Collected data:
(** C6 (as stated, refuted).  For a data set whose dict was not built by
    [load_deca_params], the length need not be the sum: with statistics of
    three coordinates and an image whose four groups have one coordinate in
    all, numpy's broadcasting answers with a conditioning vector of three
    coordinates. *)
Lemma getitem_conditioning_length_not_sum :
  exists cond image rng' shape pose exp cam,
    Examples.getitem_example Examples.dataset_odd_statistics 0 0%nat
    = (Ok (cond, image), rng') /\
    inner_get (deca_params Examples.dataset_odd_statistics) "0.jpg" "shape"
    = Some (Arr shape) /\
    inner_get (deca_params Examples.dataset_odd_statistics) "0.jpg" "pose"
    = Some (Arr pose) /\
    inner_get (deca_params Examples.dataset_odd_statistics) "0.jpg" "exp"
    = Some (Arr exp) /\
    inner_get (deca_params Examples.dataset_odd_statistics) "0.jpg" "cam"
    = Some (Arr cam) /\
    (List.length shape + List.length pose + List.length exp + List.length cam
     = 1)%nat /\
    List.length cond = 3%nat.
Proof.
  eexists. eexists. eexists. eexists. eexists. eexists. eexists.
  split; [vm_compute; reflexivity |].
  split; [reflexivity |]. split; [reflexivity |].
  split; [reflexivity |]. split; [reflexivity |].
  split; reflexivity.
Qed.

Lemma getitem_returns_witness :
  exists cond image rng',
    Examples.getitem_example (Examples.dataset "center_crop" (Some "flip") "raw")
      0 0%nat
    = (Ok (cond, image), rng') /\
    Forall2 Qeq cond [-1; 1; -1; 1; -1]%Q.
Proof.
  assert (Hc : exists cond,
             conditioning (Examples.dataset "center_crop" (Some "flip") "raw")
               (last_piece (str_split "/"%char "data/0.jpg")) = Ok cond /\
             Forall2 Qeq cond [-1; 1; -1; 1; -1]%Q).
  { eexists. split; [vm_compute; reflexivity | repeat constructor]. }
  destruct Hc as [cond [Hc Hq]].
  destruct (getitem_returns
              (ndarray3 byte) nat Examples.open_picture Examples.crop_at_random
              Examples.as_is Examples.as_is Examples.draw
              (Examples.dataset "center_crop" (Some "flip") "raw") 0 0%nat
              "data/0.jpg" "deca/uv_detail_normals/train/uvdn_0.png"
              (Examples.picture x00 xff) (Examples.picture x10 x20) cond)
    as [image [rng' H]].
  - simpl. tauto.
  - simpl. tauto.
  - reflexivity.
  - reflexivity.
  - reflexivity.
  - exact Hc.
  - vm_compute. reflexivity.
  - reflexivity.
  - exists cond, image, rng'. split; [exact H | exact Hq].
Defined.

(** * Further properties of the two files *)

(** ** script_util.py: the pipelines *)

Section PipelineFacts.

Context {Betas Timesteps : Type}.
Variable get_named_beta_schedule : string -> Z -> result Betas.
Variable space_timesteps : Z -> list Z -> result Timesteps.
Variable int : string -> option Z.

Task item:
Copy out every line of the entries where the string "three" shows up.

Answer for this exercise:
    three coordinates and an image whose four groups have one coordinate in
    all, numpy's broadcasting answers with a conditioning vector of three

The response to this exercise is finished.